Só mesmo do alto para se ter uma real noção dos estragos causados pela pesca predatória e da ação indiscriminada do homem no Taquari. A devastação, iniciada ainda na década de 1970, nas partes alta e média de seu curso, em Coxim, já atingiu uma área correspondente a 20% do município de Corumbá e a cada dia que passa avança lenta, mas inexoravelmente, sobre a região pantaneira do Paiaguás e Nhecolândia.

 

A perda estimada de território produtivo em Corumbá já chega a mais de 1,5 milhão de hectares e coloca em desespero pequenos e grandes produtores rurais. De acordo com levantamentos da Embrapa os prejuízos econômicos superam o valor de R$ 1,2 bilhão somente na pecuária, devido à retirada ou morte de cerca de 500 mil cabeças de gado. Em ICMS esse valor ultrapassa os R$ 50 milhões. A produção pesqueira, que na década de 70 era de 6oo mil toneladas/ano, hoje não chega a 10%, o que gira em torno de 35 a 60 toneladas/ano.

 

O imenso deserto de água criado pela invasão das águas é mais assustador ainda. Na região chamada de “arrombados do Taquari”, localizada entre o Paiaguás e a Nhecolândia, já em Corumbá, o rio derrama suas águas pelo o que os moradores locais chamam de “bocas”, causadas pelo desbarrancamento das margens do rio, onde os barcos pesqueiros colocam suas redes para recolher os peixes que ficam presos nesses bolsões.

 

As margens ficam fragilizadas e a ação da correnteza se encarrega de derrubar o que sobra, levando areia para o leito do Taquari e inviabilizando a navegação, devido ao assoreamento.
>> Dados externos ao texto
(* ===== verification/SchemaParser.v ===== *)
(** The recursive descent parser of TL schemas (internal/parser/parser.go).

    A parser holds the lexer and two tokens.  Where the code loops or recurses on the
    tokens the model takes fuel; [Parse] gives it the length of the input. *)

From stdpp Require Import base numbers list gmap strings.
From S2P Require Import Prelude SchemaAst Lexer.
Open Scope Z_scope.

(** The formats of errorf, with their arguments. *)
Inductive parse_message :=
| ExpectedToStartGenerics | ExpectedGenericName | ExpectedGenericColon | ExpectedGenericConstraint | ExpectedCommaOrBrace | ExpectedCloseBrace
| ExpectedHash | ExpectedElementVariable | ExpectedRBracket | ExpectedConstructorEquals | ExpectedFunctionEquals
| ExpectedBuiltinQuestion (name : bytes) | UnexpectedBuiltinQuestion (name : bytes) | ExpectedBuiltinEquals (name : bytes)
| BuiltinMustReturn (name result : bytes)
| ExpectedIdent (got : TokenType) | ExpectedIdentAfterDot (got : TokenType)
| ExpectedHex (got : TokenType) | ExpectedHexLiteral (got : bytes) | InvalidHex (literal : bytes)
| ExpectedParamColon | GenericNotSupported (name : bytes)
| ExpectedFlagBit (got : TokenType) | ExpectedDecimalBit (got : bytes) | InvalidFlagBit (literal : bytes).

Inductive parse_error :=
| ParseError (line col : Z) (message : parse_message) (token : Token)
| OutOfFuel.

Record Parser := { ps_lexer : Lexer; ps_cur : Token; ps_peek : Token }.
Abbreviation PM := (ST Parser parse_error).

(** [Token{}] *)
Definition no_token : Token := {| tk_Type := TokenEOF; tk_Literal := []; tk_Line := 0; tk_Column := 0 |}.

Definition NewParser (input : bytes) : Parser := {| ps_lexer := NewLexer input; ps_cur := no_token; ps_peek := no_token |}.

(** * Tokens *)

Definition step_token (p : Parser) : Parser :=
  let '(t, l) := NextToken (ps_lexer p) in {| ps_lexer := l; ps_cur := ps_peek p; ps_peek := t |}.
Definition nextToken : PM unit := fun p => (Ok tt, step_token p).

Definition cur : PM Token := fun p => (Ok (ps_cur p), p).
Definition curType : PM TokenType := fun p => (Ok (tk_Type (ps_cur p)), p).

Definition expect (ty : TokenType) : PM bool := fun p =>
  if bool_decide (tk_Type (ps_cur p) = ty) then (Ok true, step_token p) else (Ok false, p).

Definition errorf {A} (m : parse_message) : PM A := fun p =>
  (Err (ParseError (tk_Line (ps_cur p)) (tk_Column (ps_cur p)) m (ps_cur p)), p).

(** [if p.cur.Type != ty { return p.errorf(m) }; p.nextToken()] *)
Definition require (ty : TokenType) (m : parse_message) : PM unit :=
  t ← curType; if bool_decide (t = ty) then nextToken else errorf m.

Definition out_of_fuel {A} : PM A := st_err OutOfFuel.

Fixpoint skipNewlines (fuel : nat) : PM unit :=
  match fuel with
  | O => out_of_fuel
  | S fuel => t ← curType; if bool_decide (t = TokenNewLine) then _ ← nextToken; skipNewlines fuel else mret tt
  end.

(** * Identifiers and numbers *)

(** The parts after the first: [for p.cur.Type == TokenDot] *)
Fixpoint identParts (fuel : nat) : PM (list bytes) :=
  match fuel with
  | O => out_of_fuel
  | S fuel =>
      t ← curType;
      if bool_decide (t = TokenDot) then
        _ ← nextToken;
        t ← cur;
        if negb (bool_decide (tk_Type t = TokenIdent)) then errorf (ExpectedIdentAfterDot (tk_Type t))
        else _ ← nextToken; parts ← identParts fuel; mret (tk_Literal t :: parts)
      else mret []
  end.

Definition parseIdent (fuel : nat) : PM bytes :=
  t ← cur;
  if negb (bool_decide (tk_Type t = TokenIdent)) && negb (bool_decide (tk_Type t = TokenHash)) then errorf (ExpectedIdent (tk_Type t))
  else _ ← nextToken; parts ← identParts fuel; mret (Join x2e (tk_Literal t :: parts)).

(** The value of digits in a base, [None] for a character that is no digit of it. *)
Definition hex_value (ch : byte) : option Z :=
  if between 48 57 ch then Some (Zb ch - 48)
  else if between 97 102 ch then Some (Zb ch - 87) else if between 65 70 ch then Some (Zb ch - 55) else None.

Definition number (base : Z) (s : bytes) : option Z :=
  foldl (fun acc ch => v ← acc; d ← hex_value ch; if d <? base then Some (v * base + d) else None) (Some 0) s.

(** [strconv.ParseUint(s, 16, 32)] and [strconv.Atoi(s)] of a string of digits *)
Definition ParseUint16_32 (s : bytes) : option Z :=
  if len s =? 0 then None else v ← number 16 s; if v <? 2 ^ 32 then Some v else None.
Definition Atoi (s : bytes) : option Z :=
  if len s =? 0 then None else v ← number 10 s; if v <? 2 ^ 63 then Some v else None.

Definition parseHexID : PM Z :=
  t ← cur;
  if negb (bool_decide (tk_Type t = TokenNumber)) && negb (bool_decide (tk_Type t = TokenIdent)) then errorf (ExpectedHex (tk_Type t))
  else
    _ ← nextToken;
    if negb (isAllHexDigits (tk_Literal t)) then errorf (ExpectedHexLiteral (tk_Literal t))
    else
      let literal := TrimPrefix (tk_Literal t) (str "0x") in
      match ParseUint16_32 literal with
      | Some value => mret value
      | None => errorf (InvalidHex literal)
      end.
E assim vão se formando imensos veios que percorrem mais de 200 quilômetros, em campo aberto, até desaguarem pelas margens do Rio Paraguai, através de uma extensão de mais de 120 quilômetros. O pior trecho é onde está localizada a Boca do Coronal. Ali já não se consegue distinguir o curso verdadeiro do Taquari e pequenos “rios” se espalham pela planície pantaneira como se fossem veias expostas.

 

As águas do Taquari invadem tudo, obrigando os produtores a abandonarem suas propriedades. Mais de mil pessoas já saíram dali. Os que ainda resistem vivem em ilhas, praticamente isolados. Embora este seja o período de cheias no Pantanal, a área que os arrombados atingiu fica permanentemente alagada, inviabilizando qualquer tipo de atividade econômica. “O ciclo de cheia e seca é normal aqui no Pantanal”, explica o secretário de Produção Rural, Pedro Lacerda, “só que agora toda essa área de 1,5 milhão de hectares não seca mais. Aqui não se produz nada. É um deserto de água. Nem peixe sobrevive aqui”, lamenta.

 

Lacerda explicou também que na região baixa do Taquari nas épocas de cheia, ainda nos anos 1970/80, as águas avançavam cerca de 89 quilômetros, porém ao término desse ciclo elas retornavam ao seu curso normal. Hoje, esse avanço chega a 105 quilômetros e em algumas regiões a situação é pior ainda, podendo alcançar 130 quilômetros além de suas margens e ali permanecendo.

 

O que hoje está coberto por uma lâmina de água era, há alguns anos, uma das regiões mais produtivas de Corumbá. Ali moravam e trabalhavam mais de 400 famílias de pequenos produtores rurais que abasteciam o mercado corumbaense com toda a sorte de produtos como mandioca, farinha, feijão, milho e banana.

 

Com a invasão do rio as famílias deixaram as colônias e foram para a cidade, onde recebem cestas básicas custeadas pela Prefeitura Municipal. “A administração pública não pode ficar omissa”, diz o prefeito Paulo Duarte, “vamos unir esforços para sensibilizar o Governo Federal sobre este desastre do Rio Taquari”, declara.